A more complicated design would be to have a mechanism for evaluating the extent to which inputs differ from those anticipated based upon other known state or inputs (last known position, inertia, airspeed, etc.), and to discard those most unlikely / least supported. However, the tiny fraction of potential failure conditions for which this provides an enhanced recovery path is largely outweighed by the greater complexity of state, processing overhead, lack of transparency in decision making and increased development and testing time (thus system cost).

A better investment of additional system design resources may be in creating a trust metric within the higher-level flight control systems that can reduce risk by avoiding autonomous actions based on subsystems that have entered a low-trust (eg. non-quorum) state.

And indeed, the report (page 21) states:

At 0440:26, one of the aircraft’s three air data inertial reference units (ADIRU 1) started providing incorrect data to other aircraft systems. At 0440:28, the autopilot automatically disconnected, and the captain took manual control of the aircraft.

The report reveals they had nominally independent autopilots running on nominally independent computers and nominally independent flight displays, all of which were of use during incident recovery. However, the number of systems that are reported to have broken (autotrim, cabin pressure, GNSS/RNAV, autobrake, third computer) strongly suggests a deep and systemic failure in the core flight control systems, probably stemming from systemic systems architecture failure to isolate and discard bad data from the malreporting subsystem.

A heterogeneous array of redundant subsystems (ie. from different manufacturers, or with differing dates or places of manufacture) are nominally more likely to survive a fault event. In this event, all the ADIRU units were identical LTN-101 models from Northrop Grumman (who, being a major military avionics contractor, one would have incorrectly assumed would have understood the value of neutron shielding https://www.sciencedirect.com/science/article/pii/B978012819...).

It is also worth noting that the ADIRU units are designed to calculate, maintain and report inertial navigation state. Having this state, sensor errors may compound or persist over time.

However, page 41 reveals that while each autopilot runs on an independent computer, Autopilot 1 on FMGEC 1 trusts ADIRU 1 as its "main" source, and likewise for #2. This suggests a "true quorum feed" is not obtained, possibly for reasons of redundancy (SPOF).

It would be interesting to discuss the current design of such systems with an Airbus engineer and to what extent that incident changed their internal test and design processes and sensor data architecture.



Good comment, appreciated.

> In other words, this sounds like a reasonably easily detectable bug that was allowed in to production due to insufficient system verification, the fault for which lies squarely on Airbus and approving regulators.

Indeed - cosmic rays capable of bitflips are expected in aircraft systems so it is disapointing to see a failure to sheild and|or correctly mitigate for the expected.

> It is also worth noting that the ADIRU units are designed to calculate, maintain and report inertial navigation state. Having this state, sensor errors may compound or persist over time.

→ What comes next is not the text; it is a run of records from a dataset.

Definition with_mFrameBuffers (fbs : list Z) (m : Members) : Members :=
  {| mCommandPool := mCommandPool m;
     mSetupCommandBuffer := mSetupCommandBuffer m;
     mFrameBuffers := fbs; mRenderPass := mRenderPass m;
     mWindowWidth := mWindowWidth m; mWindowHeight := mWindowHeight m;
     mViewport := mViewport m; mDefaultClearColor := mDefaultClearColor m;
     mDepthStencil_view := mDepthStencil_view m;
     swapchainViews := swapchainViews m |}.

(** The renderer state after the swapchain acquired image [idx] and with
    [cmds] as draw command buffers. *)
Definition with_frame (idx : nat) (cmds : list Z) (r : Renderer.State)
  : Renderer.State :=
  {| Renderer.mShaders := Renderer.mShaders r;
     Renderer.mDescriptorSetLayouts := Renderer.mDescriptorSetLayouts r;
     Renderer.mDescriptorSets := Renderer.mDescriptorSets r;
     Renderer.mDescriptorPool := Renderer.mDescriptorPool r;
     Renderer.mPipelineLayouts := Renderer.mPipelineLayouts r;
     Renderer.mPipelines_solid := Renderer.mPipelines_solid r;
     Renderer.mQueue := Renderer.mQueue r;
     Renderer.mSemaphorePresentComplete :=
       Renderer.mSemaphorePresentComplete r;
     Renderer.mSemaphoreRenderComplete := Renderer.mSemaphoreRenderComplete r;
     Renderer.mDrawCmdBuffer := cmds;
     Renderer.mPrePresentCommandBuffer := Renderer.mPrePresentCommandBuffer r;
     Renderer.mPostPresentCommandBuffer :=
       Renderer.mPostPresentCommandBuffer r;
     Renderer.currentImageIndex := idx;
     Renderer.swapchainImages := Renderer.swapchainImages r |}.

(** ** The setup command buffer *)

(** [allocated] is the handle [vkAllocateCommandBuffers] leaves in
    [mSetupCommandBuffer], [vkRes] the answer of [vkBeginCommandBuffer]. *)
Definition createSetupCommandBuffer (allocated vkRes : Z) (m : Members)
  : Members * list Call * Renderer.Ending :=
  let freed :=
    if decide (mSetupCommandBuffer m ≠ VK_NULL_HANDLE)
    then [vkFreeCommandBuffers (mCommandPool m) [mSetupCommandBuffer m]]
    else [] in
  (with_mSetupCommandBuffer allocated m,
   freed ++ [vkAllocateCommandBuffers (mCommandPool m) 1;
             known (Renderer.vkBeginCommandBuffer allocated)],
   if decide (vkRes ≠ VK_SUCCESS) then Renderer.AssertFailed
   else Renderer.Returned).

(** [errEnd], [errSubmit] and [errWait] are the answers of
    [vkEndCommandBuffer], [vkQueueSubmit] and [vkQueueWaitIdle]. *)
Definition flushSetupCommandBuffer (errEnd errSubmit errWait : Z)
  (mQueue : Z) (m : Members) : Members * list Call * Renderer.Ending :=
  if decide (mSetupCommandBuffer m = VK_NULL_HANDLE)
  then (m, [], Renderer.Returned)
  else
    let buf := mSetupCommandBuffer m in
    let calls1 := [known (Renderer.vkEndCommandBuffer buf)] in
    if decide (errEnd ≠ VK_SUCCESS) then (m, calls1, Renderer.AssertFailed)
    else
      let calls2 :=
        calls1
          ++ [known (Renderer.vkQueueSubmit mQueue
                       (Renderer.plain_submitInfo buf))] in
      if decide (errSubmit ≠ VK_SUCCESS)
      then (m, calls2, Renderer.AssertFailed)
      else
        let calls3 := calls2 ++ [known (Renderer.vkQueueWaitIdle mQueue)] in
        if decide (errWait ≠ VK_SUCCESS)
        then (m, calls3, Renderer.AssertFailed)
        else
          (with_mSetupCommandBuffer VK_NULL_HANDLE m,
           calls3 ++ [vkFreeCommandBuffers (mCommandPool m) [buf]],
           Renderer.Returned).
Definition base : Path := PurePath.mkPath PurePath.Posix "/" ["srv"; "app"].

Definition html : bytes := [Byte.x3c; Byte.x68; Byte.x31; Byte.x3e].

Definition member (p : Path) (l : list Path) : bool :=
  existsb (PurePath.eqb p) l.

(** A world in which exactly the paths of [present] exist, the directories
    are those of [dirs], and every file reads as [html]. *)
Definition world (present dirs : list Path) : World :=
  {| exists_ := fun p => Return (member p present);
     is_dir := fun p => member p dirs;
     read_file := fun _ => Return html;
     cpu_count := Some 8 |}.

Definition complete : World :=
  world [STATIC_DIR base; ASSETS_DIR base; INDEX_PATH base]
        [STATIC_DIR base; ASSETS_DIR base].

(** The index document vanished after startup. *)
Definition no_index : World :=
  world [STATIC_DIR base; ASSETS_DIR base] [STATIC_DIR base; ASSETS_DIR base].

(** Only the index document is there. *)
Definition only_index : World := world [INDEX_PATH base] [].

(** All three paths exist, and [static/assets] is a regular file. *)
Definition assets_is_file : World :=
  world [STATIC_DIR base; ASSETS_DIR base; INDEX_PATH base] [STATIC_DIR base].

(** The index document exists and cannot be read. *)
Definition unreadable : World :=
  {| exists_ := exists_ complete;
     is_dir := is_dir complete;
     read_file := fun _ => Raise (OSError "[Errno 13] Permission denied");
     cpu_count := None |}.

(** The static directory exists and cannot be searched: asking about
    anything below it is refused. *)
Definition forbidden : World :=
  {| exists_ := fun p =>
       if PurePath.eqb p (STATIC_DIR base) then Return true
       else Raise (OSError "[Errno 13] Permission denied");
     is_dir := is_dir complete;
     read_file := fun _ => Raise (OSError "[Errno 13] Permission denied");
     cpu_count := Some 8 |}.

(** The check of the index document is interrupted from outside. *)
Definition interrupted : World :=
  {| exists_ := fun _ => Raise KeyboardInterrupt;
     is_dir := is_dir complete;
     read_file := fun _ => Return html;
     cpu_count := Some 8 |}.

(** Every path exists and is a directory. *)
Definition everything : World :=
  {| exists_ := fun _ => Return true;
     is_dir := fun _ => true;
     read_file := fun _ => Return html;
     cpu_count := Some 1 |}.

End Sample.

(** * Properties *)

(** ** Running the definitions *)

Example str_index_path :
  PurePath.str (INDEX_PATH Sample.base) = "/srv/app/static/index.html".
Proof. reflexivity. Qed.

Example str_index_path_windows :
  PurePath.str (INDEX_PATH (PurePath.mkPath PurePath.Windows "C:\" ["app"]))
  = "C:\app\static\index.html".
Proof. reflexivity. Qed.

Example verify_paths_complete :
  verify_paths Sample.base Sample.complete = ([], Return true).
Proof. reflexivity. Qed.

Example verify_paths_only_index :
  verify_paths Sample.base Sample.only_index =
  ([(ERROR, "Required path does not exist: /srv/app/static")], Return false).
Proof. reflexivity. Qed.

Example verify_paths_forbidden :
  verify_paths Sample.base Sample.forbidden =
  ([], Raise (OSError "[Errno 13] Permission denied")).
Proof. reflexivity. Qed.

Example lifespan_startup_no_index :
  lifespan_startup Sample.base Sample.no_index =
  ([(INFO, "Starting up application... 8");
    (ERROR, "Required path does not exist: /srv/app/static/index.html");
    (CRITICAL, "Required paths are missing!")],
   Raise (RuntimeError "Application cannot start: missing required paths")).
Proof. reflexivity. Qed.

Example startup_assets_is_file :
  startup Sample.base Sample.assets_is_file =
  ([], Raise (RuntimeError
                "Directory '/srv/app/static/assets' does not exist")).
Proof. reflexivity. Qed.

Example read_index_complete :
  read_index Sample.base Sample.complete =
  ([], Return (FileResponse (INDEX_PATH Sample.base) "text/html")).
Proof. reflexivity. Qed.

Example send_complete :
  send Sample.complete (FileResponse (INDEX_PATH Sample.base) "text/html") =
  Some {| status_code := 200; media_type := "text/html";
          body := Sample.html |}.
Proof. reflexivity. Qed.

(** An exception outside [Exception] is not touched by the handler. *)
Example try_except_lets_BaseException_through :
  try_except_Exception (raise KeyboardInterrupt)
    (fun _ => ret 0) = ([], Raise KeyboardInterrupt).
Proof. reflexivity. Qed.

(** ** The loop of [verify_paths] *)

Section Loop.

Variable w : World.

Lemma verify_paths_loop_all_present (paths : list Path) :
  Forall (present w) paths -> verify_paths_loop w paths = ([], Return true).
Proof.
  induction 1 as [|p rest Hp _ IH]; simpl.
  - reflexivity.
  - unfold present in Hp. rewrite Hp. simpl. rewrite IH. reflexivity.
Qed.

Lemma verify_paths_loop_first_missing (pre post : list Path) (p : Path) :
  Forall (present w) pre -> exists_ w p = Return false ->
  verify_paths_loop w (pre ++ p :: post)%list = ([missing_record p], Return false).
Proof.
  intros Hpre Hp. induction Hpre as [|q rest Hq _ IH]; simpl.
  - rewrite Hp. reflexivity.
  - unfold present in Hq. rewrite Hq. simpl. rewrite IH. reflexivity.
Qed.

(** When [exists()] raises, the loop stops there and has logged nothing. *)
Lemma verify_paths_loop_first_raising (pre post : list Path) (p : Path)
    (e : exn) :
  Forall (present w) pre -> exists_ w p = Raise e ->
  verify_paths_loop w (pre ++ p :: post)%list = ([], Raise e).
Proof.
  intros Hpre Hp. induction Hpre as [|q rest Hq _ IH]; simpl.
  - rewrite Hp. reflexivity.
  - unfold present in Hq. rewrite Hq. simpl. rewrite IH. reflexivity.
Qed.

(** The list splits at the first path whose check does not answer [True]:
    the check answers [False] there or raises; or there is no such path. *)
Lemma first_missing_split (paths : list Path) :
  Forall (present w) paths
  \/ exists pre p post,
       paths = (pre ++ p :: post)%list /\ Forall (present w) pre
       /\ (exists_ w p = Return false \/ exists e, exists_ w p = Raise e).
Proof.
  induction paths as [|q rest IH].
  - left. constructor.
  - destruct (exists_ w q) as [[|]|e] eqn:Hq.
    + destruct IH as [Hall | (pre & p & post & -> & Hpre & Hp)].
      * left. constructor; assumption.
      * right. exists (q :: pre), p, post. repeat split; trivial.
        constructor; assumption.
    + right. exists [], q, rest. repeat split; auto.
    + right. exists [], q, rest. repeat split; eauto.
Qed.

Lemma verify_paths_loop_true_inv (paths : list Path) :
  snd (verify_paths_loop w paths) = Return true -> Forall (present w) paths.
Proof.
  intros H. destruct (first_missing_split paths)
    as [Hall | (pre & p & post & -> & Hpre & [Hp | (e & Hp)])]; trivial.
  - rewrite (verify_paths_loop_first_missing pre post p Hpre Hp) in H.
    discriminate H.
  - rewrite (verify_paths_loop_first_raising pre post p e Hpre Hp) in H.
    discriminate H.
Qed.

Lemma verify_paths_loop_false_inv (paths : list Path) :
  snd (verify_paths_loop w paths) = Return false ->
  exists pre p post,
    paths = (pre ++ p :: post)%list /\ Forall (present w) pre
    /\ exists_ w p = Return false.
Proof.
  intros H. destruct (first_missing_split paths)
    as [Hall | (pre & p & post & -> & Hpre & [Hp | (e & Hp)])].
  - rewrite (verify_paths_loop_all_present _ Hall) in H. discriminate H.
  - exists pre, p, post. auto.
  - rewrite (verify_paths_loop_first_raising pre post p e Hpre Hp) in H.
    discriminate H.
Qed.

A very particular bugbear of mine. I've come across several examples where stats accumulators for low frequency error events are poorly implemented .. leading to situations where "this looks like it's working" and being passed over for any closer examination; years later some threshold is crossed and Bam! something bites hard.


People should learn from the experts. Lamport is always the wizard:

You're not going to come up with a simple design through any kind of coding techniques or any kind of programming language concepts. Simplicity has to be achieved above the code level before you get to the point which you worry about how you actually implement this thing in code. - Leslie Lamport

Then there's Wiener's Eighth and Final Law: You can never be too careful about what you put into a digital flight-guidance system. - Earl Wiener, Professor of Engineering, University of Miami (1980)

The corollary of this is to treat any and all state within subsystems as a red flashing lights level liability.